Personal information
- Date of birth: 12 September 1970 (age 55)
- Place of birth: Deggendorf, Germany
- Height: 1.82 m (6 ft 0 in)
- Positions: Midfielder; forward;

Team information
- Current team: Lithuania (technical director)

Senior career*
- Years: Team / Apps / (Gls)
- 0000–1995: SV Lohhof
- 1995–1996: 1. FC Köln II
- 1995–1996: 1. FC Köln
- 1996–1998: Austria Wien
- 1998: First Vienna
- 1998–2000: Eintracht Trier
- 2000–2002: Wacker Burghausen

Managerial career
- 2004–2008: Jahn Regensburg II
- 2008–2010: Eintracht Trier II
- 2010: Eintracht Trier
- 2011–2021: Luxembourg (technical director, youth team manager)
- 2021–: Lithuania (technical director)
- 2022: Lithuania (caretaker)
- 2023–: Lithuania U-19 (manager)

= Reinhold Breu =

German football manager

Reinhold Breu (born 12 September 1970) is a German football manager and former player who works as technical director of the Lithuania national football team.

==Career==
Breu spent time in the academy of 1860 Munich.

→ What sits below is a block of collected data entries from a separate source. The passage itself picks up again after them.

(** [PlaywrightCrawler._process_url]. *)
Definition _process_url (cfg : CrawlerConfig) (env : Env) (url : string) (depth : Z)
    (st : State) : State * Raises (option ContentExtraction) :=
  attempts cfg env (Z.to_nat (retry_attempts cfg)) 0 url st.

(** [PlaywrightCrawler._is_allowed_by_robots]. *)
Definition _is_allowed_by_robots (cfg : CrawlerConfig) (url : string) : bool :=
  if negb (respect_robots cfg) then true
  else true.

(** [for url in urls: ...] of [_filter_urls]; [None] when [urlparse]
    raises. *)
Fixpoint filter_loop (base_domain : string) (visited : gset string)
    (urls : list string) (filtered : list string) : option (list string) :=
  match urls with
  | [] => Some filtered
  | url :: rest =>
      match urlparse url with
      | None => None
      | Some parsed =>
          if String.eqb (Urllib.netloc parsed) base_domain
             && negb (bool_decide (url ∈ visited))
             && negb (existsb (String.eqb url) filtered)
          then filter_loop base_domain visited rest (filtered ++ [url])
          else filter_loop base_domain visited rest filtered
      end
  end.
Lemma same_bonds_dimension (a a' b b' : Node) (i : nat) :
  same_bonds a a' -> same_bonds b b' ->
  Mps.edge_dimension a b i = Mps.edge_dimension a' b' i.
Proof.
  intros Ha Hb. unfold Mps.edge_dimension.
  rewrite !is_node1_bond_end, !dim_at_bond_end.
  now rewrite (same_bonds_end _ _ i Ha), (same_bonds_end _ _ i Hb).
Qed.

Lemma same_bonds_linked (a a' b b' : Node) :
  same_bonds a a' -> same_bonds b b' -> linked a b = linked a' b'.
Proof.
  intros Ha Hb. unfold linked.
  now rewrite (same_bonds_ids _ _ Ha), (same_bonds_ids _ _ Hb).
Qed.

Section SameBonds.

Variables univ univ' : list Node.
Hypothesis Hsame : Forall2 same_bonds univ univ'.

Lemma same_bonds_length : length univ = length univ'.
Proof. exact (Forall2_length Hsame). Qed.

Lemma same_bonds_nth (i : nat) :
  match nth_error univ i, nth_error univ' i with
  | Some a, Some a' => same_bonds a a'
  | None, None => True
  | _, _ => False
  end.
Proof.
  revert i. induction Hsame as [|a a' l l' H1 H2 IH]; intros [|i]; simpl; auto.
  now apply IH.
Qed.

Lemma same_bonds_step (seen : list nat) : step univ seen = step univ' seen.
Proof.
  unfold step. rewrite <- same_bonds_length. apply filter_ext. intros j.
  f_equal. induction seen as [|i seen IH]; simpl; [reflexivity|].
  rewrite IH. f_equal.
  pose proof (same_bonds_nth i) as Hi. pose proof (same_bonds_nth j) as Hj.
  destruct (nth_error univ i), (nth_error univ' i); try contradiction;
    destruct (nth_error univ j), (nth_error univ' j); try contradiction;
    try reflexivity.
  now apply same_bonds_linked.
Qed.

Lemma same_bonds_reach (fuel : nat) (seen : list nat) :
  reach fuel univ seen = reach fuel univ' seen.
Proof.
  revert seen. induction fuel as [|f IH]; intros seen; simpl; [reflexivity|].
  now rewrite same_bonds_step, IH.
Qed.

Lemma same_bonds_connected (i j : nat) :
  check_connected univ i j = check_connected univ' i j.
Proof.
  unfold check_connected. now rewrite same_bonds_reach, same_bonds_length.
Qed.

Lemma same_bonds_shared_dimension (pl pr : nat) :
  Mps.shared_dimension univ pl pr = Mps.shared_dimension univ' pl pr.
Proof.
  unfold Mps.shared_dimension.
  pose proof (same_bonds_nth pl) as Hl. pose proof (same_bonds_nth pr) as Hr.
  destruct (nth_error univ pl) as [a|], (nth_error univ' pl) as [a'|];
    try contradiction; simpl; [|reflexivity].
  destruct (nth_error univ pr) as [b|], (nth_error univ' pr) as [b'|];
    try contradiction; simpl; [|reflexivity].
  rewrite same_bonds_connected.
  rewrite (same_bonds_shared _ _ _ _ Hl Hr).
  destruct (get_shared_edges a' b'); [reflexivity|].
  now rewrite (same_bonds_dimension _ _ _ _ n Hl Hr).
Qed.

End SameBonds.

End TnFacts.

Module OneSiteFacts.

Import Cx Np Tn Bonds Mps TnFacts ChecksFacts.
Local Open Scope Z_scope.

Lemma forallb_ext_in {A} (f g : A -> bool) (l : list A) :
  (forall x, In x l -> f x = g x) -> forallb f l = forallb g l.
Proof.
  induction l as [|a l IH]; intros H; simpl; [reflexivity|].
  rewrite (H a) by (now left). rewrite IH; [reflexivity|].
  intros x Hx. apply H. now right.
Qed.

Lemma filter_all {A} (f : A -> bool) (l : list A) :
  (forall x, In x l -> f x = true) -> filter f l = l.
Proof.
  induction l as [|a l IH]; intros H; simpl; [reflexivity|].
  rewrite (H a) by (now left). f_equal. apply IH. intros x Hx. apply H. now right.
Qed.

Lemma same_bonds_valid (s s' : MPS) :
  Forall2 same_bonds (_nodes s) (_nodes s') -> is_valid s = is_valid s'.
Proof.
  intros H. unfold is_valid. rewrite <- (same_bonds_length _ _ H).
  destruct (length (_nodes s) <? 2)%nat; [reflexivity|].
  apply forallb_ext_in. intros i _.
  pose proof (same_bonds_nth _ _ H i) as Hi.
  destruct (nth_error (_nodes s) i) as [a|], (nth_error (_nodes s') i) as [a'|];
    try contradiction; [|reflexivity].
  unfold get_all_nondangling.
  rewrite (same_bonds_ids _ _ Hi), (same_bonds_connected _ _ H).
  destruct Hi as [_ ->]. reflexivity.
Qed.

Lemma set_nth_same_bonds (nodes : list Node) (pos : nat) (site new : Node) :
  nth_error nodes pos = Some site -> same_bonds site new ->
  Forall2 same_bonds nodes (Py.set_nth nodes pos new).
Proof.
  revert pos. induction nodes as [|a l IH]; intros [|pos] Hn Hs; simpl in *;
    try discriminate.
  - injection Hn as ->. constructor; [assumption|].
    clear. induction l; constructor; auto using same_bonds_refl.
  - constructor; [apply same_bonds_refl|]. now apply IH.
Qed.

Lemma set_nth_names (nodes : list Node) (pos : nat) (site new : Node) :
  nth_error nodes pos = Some site -> name new = name site ->
  map name (Py.set_nth nodes pos new) = map name nodes.
Proof.
  revert pos. induction nodes as [|a l IH]; intros [|pos] Hn Hs; simpl in *;
    try discriminate.
  - injection Hn as ->. now rewrite Hs.
  - f_equal. now apply IH.
Qed.

Lemma set_nth_length {A} (l : list A) (p : nat) (x : A) :
  length (Py.set_nth l p x) = length l.
Proof.
  revert p. induction l as [|a l IH]; intros [|p]; simpl; auto.
Qed.

(** The axes left of a site whose dangling axis [p] was connected to the
    edge [c] and contracted away. *)
Lemma contracted_site_bonds (c : nat) (r : bool) (l : list (Edge * nat)) (p : nat)
    (e : Edge) (d : nat) :
  nth_error l p = Some (e, d) -> is_dangling e = true ->
  (forall a, In a l -> is_shared [c] (fst a) = false) ->
  filter (fun a => negb (is_dangling (fst a)))
    (filter (fun a => negb (is_shared [c] (fst a))) (set_edge l p (Bond c r)))
  = filter (fun a => negb (is_dangling (fst a))) l
  /\ S (length (filter (fun a => is_dangling (fst a))
          (filter (fun a => negb (is_shared [c] (fst a))) (set_edge l p (Bond c r)))))
     = length (filter (fun a => is_dangling (fst a)) l).
Proof.
  revert p. induction l as [|[e0 d0] l IH]; intros [|p] Hn He Hc; simpl in *;
    try discriminate.
  - injection Hn as -> ->. rewrite Nat.eqb_refl. simpl. rewrite He. simpl.
    assert (E : filter (fun a => negb (is_shared [c] (fst a))) l = l).
    { apply filter_all. intros a Ha. rewrite Hc; auto. }
    rewrite E. split; reflexivity.
  - assert (H0 : is_shared [c] e0 = false) by (apply (Hc (e0, d0)); auto).
    rewrite H0. simpl.
    destruct (IH p Hn He) as [IH1 IH2]; [intros; apply Hc; auto|].
    rewrite IH1. destruct (is_dangling e0); simpl; rewrite <- ?IH2; split; reflexivity.
Qed.

Lemma fresh_id_spec (nodes : list Node) (n : Node) (i : nat) :
  In n nodes -> In i (bond_ids n) -> (i < fresh_id nodes)%nat.
Proof.
  intros Hn Hi. unfold fresh_id.
  assert (Hin : In i (flat_map bond_ids nodes)) by (apply in_flat_map; eauto).
  pose proof (list_max_le (flat_map bond_ids nodes) (list_max (flat_map bond_ids nodes))) as [H1 _].
  specialize (H1 (Nat.le_refl _)). rewrite Forall_forall in H1.
  specialize (H1 i Hin). lia.
Qed.

Lemma not_shared_fresh (nodes : list Node) (n : Node) (a : Edge * nat) :
  In n nodes -> In a (axes n) -> is_shared [fresh_id nodes] (fst a) = false.
Proof.
  intros Hn Ha. destruct a as [[t|i r] d]; simpl; [reflexivity|].
  assert (Hi : In i (bond_ids n)).
  { unfold bond_ids, edges. apply in_flat_map. exists (Bond i r). split.
    - apply in_map_iff. exists (Bond i r, d). auto.
    - simpl. auto. }
  pose proof (fresh_id_spec nodes n i Hn Hi) as Hlt.
  unfold mem. simpl.
  destruct (Nat.eqb_spec i (fresh_id nodes)); [lia|]. reflexivity.
Qed.

Lemma filter_map_fst_length (f : Edge -> bool) (l : list (Edge * nat)) :
  length (filter f (map fst l)) = length (filter (fun a => f (fst a)) l).
Proof.
  induction l as [|a l IH]; simpl; [reflexivity|].
  destruct (f (fst a)); simpl; now rewrite IH.
Qed.

(** A gate that passes the check of [apply_one_qubit_gate] has two axes,
    both dangling. *)
Lemma gate_two_axes (gate : Node) :
  gate_edges_ok gate 2 = true ->
  exists e0 d0 e1 d1, axes gate = [(e0, d0); (e1, d1)]
                      /\ is_dangling e0 = true /\ is_dangling e1 = true.
Proof.
  unfold gate_edges_ok, get_all_dangling, get_all_nondangling, bond_ids, edges.
  intros H. apply andb_prop in H. destruct H as [H1 H2].
  apply Nat.eqb_eq in H1. apply Nat.eqb_eq in H2.
  assert (Hb : forall a, In a (axes gate) -> is_dangling (fst a) = true).
  { intros [[t|i r] d] Ha; [reflexivity|]. exfalso.
    assert (Hin : In i (flat_map bond_id (map fst (axes gate)))).
    { apply in_flat_map. exists (Bond i r). split; [|simpl; auto].
      apply in_map_iff. exists (Bond i r, d). auto. }
    apply (nodup_In Nat.eq_dec) in Hin.
    destruct (nodup Nat.eq_dec _); [contradiction | discriminate]. }
  rewrite filter_map_fst_length in H1.
  assert (E : filter (fun a => is_dangling (fst a)) (axes gate) = axes gate).
  { now apply filter_all. }
  rewrite E in H1.
  destruct (axes gate) as [|[e0 d0] [|[e1 d1] [|]]]; try discriminate.
  exists e0, d0, e1, d1. repeat split.
  - apply (Hb (e0, d0)). simpl; auto.
  - apply (Hb (e1, d1)). simpl; auto.
Qed.
(** X4 at the payload "hi", the reader delivering what was written. *)
Lemma binary_round_trip_hi :
  bind (SendMessage (MockTransport.binary 7) 5%nat (bytes "hi"))
       (fun _ => ReceiveMessage (MockTransport.binary 7) 5%nat)
       {| MockTransport.calls := [];
          MockTransport.writes_ok := None;
          MockTransport.json_inbox := [];
          MockTransport.tlv_inbox := [(Some (bytes "hi"), 2, None)] |} =
  (Ok (Some (bytes "hi"), None),
   {| MockTransport.calls :=
        [MockTransport.CallWriteTLVMessage 7 5 "hi";
         MockTransport.CallReadTLVMessage 7 5];
      MockTransport.writes_ok := None;
      MockTransport.json_inbox := [];
      MockTransport.tlv_inbox := [] |}).
Proof.
  apply (binary_send_receive_round_trip MockTransport.mock
           (@Build_tlvMessager MockTransport.mock 7%nat) 5%nat (bytes "hi") 2
           {| MockTransport.calls := [];
              MockTransport.writes_ok := None;
              MockTransport.json_inbox := [];
              MockTransport.tlv_inbox := [(Some (bytes "hi"), 2, None)] |}
           {| MockTransport.calls := [MockTransport.CallWriteTLVMessage 7 5 "hi"];
              MockTransport.writes_ok := None;
              MockTransport.json_inbox := [];
              MockTransport.tlv_inbox := [(Some (bytes "hi"), 2, None)] |}).
  - reflexivity.
  - reflexivity.
Defined.

(** X5 at the payload "hi", the reader delivering what was written. *)
Lemma textual_round_trip_hi :
  bind (SendMessage (MockTransport.textual 7) 5%nat (bytes "hi"))
       (fun _ => ReceiveMessage (MockTransport.textual 7) 5%nat)
       {| MockTransport.calls := [];
          MockTransport.writes_ok := None;
          MockTransport.json_inbox := [(Some {| Msg := "hi" |}, None)];
          MockTransport.tlv_inbox := [] |} =
  (Ok (Some (bytes "hi"), None),
   {| MockTransport.calls :=
        [MockTransport.CallSendJSONMessage 5 "hi" 7;
         MockTransport.CallReceiveJSONMessage 7 5];
      MockTransport.writes_ok := None;
      MockTransport.json_inbox := [];
      MockTransport.tlv_inbox := [] |}).
Proof.
  apply (textual_send_receive_round_trip MockTransport.mock
           (@Build_jsonMessager MockTransport.mock 7%nat) 5%nat (bytes "hi")
           {| MockTransport.calls := [];
              MockTransport.writes_ok := None;
              MockTransport.json_inbox := [(Some {| Msg := "hi" |}, None)];
              MockTransport.tlv_inbox := [] |}
           {| MockTransport.calls := [MockTransport.CallSendJSONMessage 5 "hi" 7];
              MockTransport.writes_ok := None;
              MockTransport.json_inbox := [(Some {| Msg := "hi" |}, None)];
              MockTransport.tlv_inbox := [] |}).
  - reflexivity.
  - reflexivity.
Defined.

(** X9 at the binary exchange and an exchange that only knows how to
    send. *)
Lemma walk_same_on_sendOnly :
  SendMetrics recordAB (MockTransport.binary 7) "" (MockTransport.fresh None) =
  SendMetrics recordAB (sendOnly 7) "" (MockTransport.fresh None).
Proof.
  apply (walk_uses_only_SendMessage MockTransport.mock recordAB
           (MockTransport.binary 7) (sendOnly 7) "" (MockTransport.fresh None)).
  intros b w0. reflexivity.
Defined.

(** X10 at a pointer to a pointer to a nil pointer. *)
Lemma walk_panics_on_nil :
  SendMetrics (addr_chain 2 (VPtr None)) (MockTransport.binary 7) ""
    (MockTransport.fresh None) = (Panic, MockTransport.fresh None).
Proof.
  apply (walk_panics_without_a_record MockTransport.mock 2 (VPtr None)
           (MockTransport.binary 7) "" (MockTransport.fresh None)).
  left. reflexivity.
Defined.

(** X11 at [{A: 1, b: 2, C: 3}]: "A: 1" is sent, then the walk panics. *)
Lemma walk_panics_at_hidden_field :
  SendMetrics recordHidden (MockTransport.binary 7) ""
    (MockTransport.fresh None) =
  (Panic,
   {| MockTransport.calls :=
        [MockTransport.CallWriteTLVMessage 7 5 ("A: 1" ^^ newline)];
      MockTransport.writes_ok := None;
      MockTransport.json_inbox := [];
      MockTransport.tlv_inbox := [] |}).
Proof.
  apply (unexported_field_panics MockTransport.mock (MockTransport.binary 7)
           "" None [(exported "A", int 1)] [(exported "C", int 3)]
           {| reflect.Name := "b"; reflect.PkgPath := "main" |} (int 2)
           (MockTransport.fresh None)).
  - reflexivity.
  - reflexivity.
  - simpl. discriminate.
Defined.

(** X13 at the numbers of the specification's example. *)
Lemma s2c_numbers_read_back :
  1000 = 1000 /\ 0 = 0 /\ 125000 = 125000.
Proof.
  apply (proj2 (s2c_payload_determines_numbers 7 1000 0 125000 1000 0 125000
                  (MockTransport.fresh None))).
  reflexivity.
Defined.

(** X14 at [{Flag: true, Ratio: 0.5, Next: nil}]. *)
Lemma walk_of_opaque_record :
  SendMetrics (VStruct None recordOpaque) (MockTransport.binary 7) ""
    (MockTransport.fresh None) =
  (Ok None,
   {| MockTransport.calls :=
        [MockTransport.CallPrintln "Unhandled case in SendMetrics: bool";
         MockTransport.CallPrintln "Unhandled case in SendMetrics: float64";
         MockTransport.CallPrintln "Unhandled case in SendMetrics: ptr"];
      MockTransport.writes_ok := None;
      MockTransport.json_inbox := [];
      MockTransport.tlv_inbox := [] |}).
Proof.
  apply (record_of_other_kinds_returns_nil MockTransport.mock
           (MockTransport.binary 7) "" None recordOpaque
           (MockTransport.fresh None)).
  repeat constructor.
Defined.

(** X15 at the first call of the walk of [{A: 5, B: "x"}]. *)
Lemma first_call_is_metric_line :
  In (MockTransport.CallWriteTLVMessage 7 5 ("A: 5" ^^ newline))
     (MockTransport.calls (MockTransport.fresh None))
  \/ (exists line,
         MockTransport.CallWriteTLVMessage 7 5 ("A: 5" ^^ newline) =
         MockTransport.CallWriteTLVMessage 7 5 line
         /\ metric_line "" line)
  \/ (exists text,
         MockTransport.CallWriteTLVMessage 7 5 ("A: 5" ^^ newline) =
         MockTransport.CallPrintln text).
Proof.
  apply (walk_adds_only_metric_lines recordAB "" 7 (MockTransport.fresh None)
           (MockTransport.CallWriteTLVMessage 7 5 ("A: 5" ^^ newline))).
  simpl. left. reflexivity.
Defined.
(** * Electric-vehicle data warehouse ETL: a shallow embedding of
      [q3/etl_script.py] and the properties of its pipeline.

    The script reads a table of vehicle registrations, cleans it, builds a
    star schema (four dimension tables and one fact table) and loads it into
    a relational store.  Tables are lists of typed rows; the methods of the
    class [EVDataETL] are computations in a state-and-exception monad over
    the fields of the object; the store is a finite map from table names to
    tables.  Text written to standard output is not modelled, except for the
    summary report, which is returned as a value. *)

From Stdlib Require Import ZArith QArith String Ascii List Lia.
From stdpp Require Import base tactics option list gmap strings fin_maps.

Local Open Scope string_scope.
Local Open Scope Z_scope.
Local Open Scope list_scope.

(* ===================================================================== *)
(** * Exceptions and the state-and-exception monad                        *)
(* ===================================================================== *)

(** The exception classes the script can raise.  The stage guards raise
    Python's [ValueError]; a missing column is a [KeyError]; an attribute
    missing on a non-string cell is an [AttributeError]; [OperationalError]
    is SQLite's and [RequestException] the download's. *)
Inductive exn : Type :=
  | ValueError (msg : string)
  | KeyError (key : string)
  | TypeError (msg : string)
  | AttributeError (msg : string)
  | ZeroDivisionError (msg : string)
  | OperationalError (msg : string)
  | RequestException (msg : string).

Inductive Result (A : Type) : Type :=
  | Ok (a : A)
  | Raise (e : exn).
Arguments Ok {A} a.
Arguments Raise {A} e.

(** A computation on a mutable state [S]: it returns a value or raises, and
    in both cases leaves a state behind (what was assigned before a [raise]
    stays assigned). *)
Definition M (S A : Type) : Type := S -> Result A * S.

Definition ret {S A} (a : A) : M S A := fun s => (Ok a, s).

Definition bind {S A B} (m : M S A) (k : A -> M S B) : M S B :=
  fun s => match m s with
           | (Ok a, s') => k a s'
           | (Raise e, s') => (Raise e, s')
           end.

Definition raise {S A} (e : exn) : M S A := fun s => (Raise e, s).
Definition get {S} : M S S := fun s => (Ok s, s).
Definition put {S} (s : S) : M S unit := fun _ => (Ok tt, s).
Definition modify {S} (f : S -> S) : M S unit := fun s => (Ok tt, f s).

(** [try: body / except: pass]. *)
Definition try_pass {S} (body : M S unit) : M S unit :=
  fun s => match body s with
           | (Ok _, s') => (Ok tt, s')
           | (Raise _, s') => (Ok tt, s')
           end.

(** [try: body / except Exception: raise]: the handler of [extract_data] and
    of [main] prints and re-raises. *)
Definition try_reraise {S A} (body : M S A) : M S A := body.

#[global] Instance M_ret {S} : MRet (M S) := fun A a => ret a.
#[global] Instance M_bind {S} : MBind (M S) := fun A B k m => bind m k.

(** The name of the class of an exception, as Python prints it. *)
Definition class_name (e : exn) : string :=
  match e with
  | ValueError _ => "ValueError"
  | KeyError _ => "KeyError"
  | TypeError _ => "TypeError"
  | AttributeError _ => "AttributeError"
  | ZeroDivisionError _ => "ZeroDivisionError"
  | OperationalError _ => "OperationalError"
  | RequestException _ => "RequestException"
  end.

(* ===================================================================== *)
(** * Python strings                                                      *)
(* ===================================================================== *)

Module Py.

(** [s.replace(old, new)] for a non-empty [old]: occurrences are replaced
    from left to right, without overlap.  [skip] counts the characters of
    a matched occurrence still to be passed over. *)
Fixpoint replace_from (old new : string) (skip : nat) (s : string) : string :=
  match s with
  | EmptyString => EmptyString
  | String c t =>
      match skip with
      | S k => replace_from old new k t
      | O =>
          if String.prefix old s
          then new +:+ replace_from old new (String.length old - 1) t
          else String c (replace_from old new 0 t)
      end
  end.

Definition str_replace (old new s : string) : string := replace_from old new 0 s.

(** The ASCII characters for which [str.isspace] holds. *)
Definition is_space (c : ascii) : bool :=
  let n := Z.of_N (N_of_ascii c) in
  ((n =? 32) || ((9 <=? n) && (n <=? 13)) || ((28 <=? n) && (n <=? 31)))%Z.

(** [s.split()]: split on runs of whitespace, no empty tokens. *)
Fixpoint split_from (tok : string) (s : string) : list string :=
  match s with
  | EmptyString => if String.eqb tok EmptyString then [] else [tok]
  | String c t =>
      if is_space c
      then (if String.eqb tok EmptyString then split_from EmptyString t else tok :: split_from EmptyString t)
      else split_from (tok +:+ String c EmptyString) t
  end.

Definition str_split (s : string) : list string := split_from EmptyString s.

(** [s.strip()], on the list of characters. *)
Fixpoint drop_space (l : list ascii) : list ascii :=
  match l with
  | c :: t => if is_space c then drop_space t else l
  | [] => []
  end.

Definition strip (l : list ascii) : list ascii :=
  rev (drop_space (rev (drop_space l))).

(** ** [float(s)]

    A finite result is kept as the rational its decimal literal denotes (the
    binary64 value Python holds is that rational rounded; rounding and
    overflow are not modelled).  Only ASCII input is considered. *)
Inductive pyfloat : Type :=
  | Finite (q : Q)
  | Inf (negative : bool)
  | Nan.

Definition digit_val (c : ascii) : option Z :=
  let n := Z.of_N (N_of_ascii c) in
  if ((48 <=? n) && (n <=? 57))%Z then Some (n - 48) else None.

Definition is_char (c : ascii) (n : Z) : bool := (Z.of_N (N_of_ascii c) =? n)%Z.

(** The tail of a [digitpart]: digits, each optionally preceded by a single
    underscore.  Returns the value, the number of digits and the rest. *)
Fixpoint digitpart_rest (acc : Z) (cnt : nat) (l : list ascii) : Z * nat * list ascii :=
  match l with
  | [] => (acc, cnt, [])
  | c :: t =>
      match digit_val c with
      | Some d => digitpart_rest (10 * acc + d) (S cnt) t
      | None =>
          if is_char c 95 then
            match t with
            | c2 :: t2 =>
                match digit_val c2 with
                | Some d => digitpart_rest (10 * acc + d) (S cnt) t2
                | None => (acc, cnt, l)
                end
            | [] => (acc, cnt, l)
            end
          else (acc, cnt, l)
      end
  end.

Definition digitpart (l : list ascii) : option (Z * nat * list ascii) :=
  match l with
  | c :: t =>
      match digit_val c with
      | Some d => Some (digitpart_rest d 1 t)
      | None => None
      end
  | [] => None
  end.

(** An optional sign: [true] when negative. *)
Definition sign (l : list ascii) : bool * list ascii :=
  match l with
  | c :: t => if is_char c 45 then (true, t)
              else if is_char c 43 then (false, t) else (false, l)
  | [] => (false, [])
  end.

Definition lower (c : ascii) : ascii :=
  let n := N_of_ascii c in
  if ((65 <=? n) && (n <=? 90))%N then ascii_of_N (n + 32) else c.

(** [exponent ::= ("e" | "E") [sign] digitpart], up to the end of the input;
    an empty input is exponent 0. *)
Definition exponent (l : list ascii) : option Z :=
  match l with
  | [] => Some 0
  | c :: t =>
      if is_char (lower c) 101 then
        let '(neg, t1) := sign t in
        match digitpart t1 with
        | Some (e, _, []) => Some (if neg then - e else e)
        | _ => None
        end
      else None
  end.

(** [m * 10^k] as a rational. *)
Definition scale10 (m k : Z) : Q :=
  if (0 <=? k)%Z then Qmake (m * 10 ^ k) 1 else Qmake m (Z.to_pos (10 ^ (- k))).

(** [floatnumber ::= digitpart ["." [digitpart]] [exponent]
                   | "." digitpart [exponent]]. *)
Definition floatnumber (l : list ascii) : option Q :=
  match digitpart l with
  | Some (ip, _, r1) =>
      match r1 with
      | c :: r2 =>
          if is_char c 46 then
            match digitpart r2 with
            | Some (fp, nf, r3) =>
                match exponent r3 with
                | Some e => Some (scale10 (ip * 10 ^ Z.of_nat nf + fp) (e - Z.of_nat nf))
                | None => None
                end
            | None =>
                match exponent r2 with
                | Some e => Some (scale10 ip e)
                | None => None
                end
            end
          else
            match exponent r1 with
            | Some e => Some (scale10 ip e)
            | None => None
            end
      | [] => Some (scale10 ip 0)
      end
  | None =>
      match l with
      | c :: r2 =>
          if is_char c 46 then
            match digitpart r2 with
            | Some (fp, nf, r3) =>
                match exponent r3 with
                | Some e => Some (scale10 fp (e - Z.of_nat nf))
                | None => None
                end
            | None => None
            end
          else None
      | [] => None
      end
  end.

(** [float(s)]: [None] stands for the [ValueError] Python raises. *)
Definition float (s : string) : option pyfloat :=
  let '(neg, body) := sign (strip (list_ascii_of_string s)) in
  let word := string_of_list_ascii (map lower body) in
  if String.eqb word "inf" || String.eqb word "infinity" then Some (Inf neg)
  else if String.eqb word "nan" then Some Nan
  else match floatnumber body with
       | Some q => Some (Finite (if neg then Qopp q else q))
       | None => None
       end.

End Py.
(** X13: with a codec that coerces strings on the way, on every store
    reached from the empty one List succeeds and returns one record per
    stored key, in ascending byte order of the keys; the ID of each record is
    its key as the codec coerces it. *)
Theorem list_reachable_sorted `{JSON} (coerce : string -> string)
    (Hco : json_coerces coerce) (ops : list op) :
  exists l keys,
    List (run ops ∅) = inr (slice_of l)
    /\ length l = size (run ops ∅)
    /\ ID <$> l = coerce <$> keys
    /\ Sorted (fun x y => String.leb x y = true) keys
    /\ NoDup keys
    /\ forall k, k ∈ keys <-> is_Some (run ops ∅ !! k).
Proof.
  destruct (keyed_List coerce _ (keyed_reachable coerce Hco ops))
    as (l & Hlist & Hlen & Hids).
  exists l, (bucket_entries (run ops ∅)).*1.
  split; [done |]. split; [done |]. split; [done |]. split; [| split].
  - apply (Sorted_fmap fst key_le); [done |].
    apply (Sorted_merge_sort key_le (Total0 := key_le_total)).
  - unfold bucket_entries. rewrite merge_sort_Permutation.
    apply NoDup_fst_map_to_list.
  - intros k. rewrite list_elem_of_fmap. split.
    + intros ([k' v] & -> & Hin). apply entries_lookup in Hin. by exists v.
    + intros [v Hv]. exists (k, v). split; [done |]. by apply entries_lookup.
Qed.

(** X14: a stored value that does not decode makes Get, Update and Create on
    its key fail with the decoding error and leaves the store untouched;
    Delete still removes it, after which the ID can be created again. *)
Theorem undecodable_value `{JSON} (id v : string) (b : Bucket) :
  b !! id = Some v ->
  json_Unmarshal v = None ->
  Get id b = inl ErrUnmarshal
  /\ (forall incoming now, Update id incoming now b = (b, inl ErrUnmarshal))
  /\ (forall c now, ID c = id -> Create c now b = (b, inl ErrUnmarshal))
  /\ Get id (fst (Delete id b)) = inl ErrNotFound.
Proof.
  intros Hv Hbad. repeat split.
  - by rewrite Get_lookup, Hv, Hbad.
  - intros incoming now. by rewrite (Update_present _ _ _ _ _ Hv), Hbad.
  - intros c now Hid. rewrite <- Hid in Hv.
    by rewrite (Create_present _ _ _ _ Hv), Hbad.
  - rewrite Delete_eq. cbn [fst]. by rewrite Get_lookup, lookup_delete_eq.
Qed.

In 1996, he signed for Austria Wien in the Austrian Bundesliga, where he made 33 appearances and scored five goals. After that, he played for First Vienna, Eintracht Trier, and Wacker Burghausen.

In December 2021 Breu was appointed as technical director in Lithuanian Football Federation, and in June 2022 as an interim manager of Lithuania national team. In 2023 R.Breu was appointed as a manager of Lithuania U-19 team.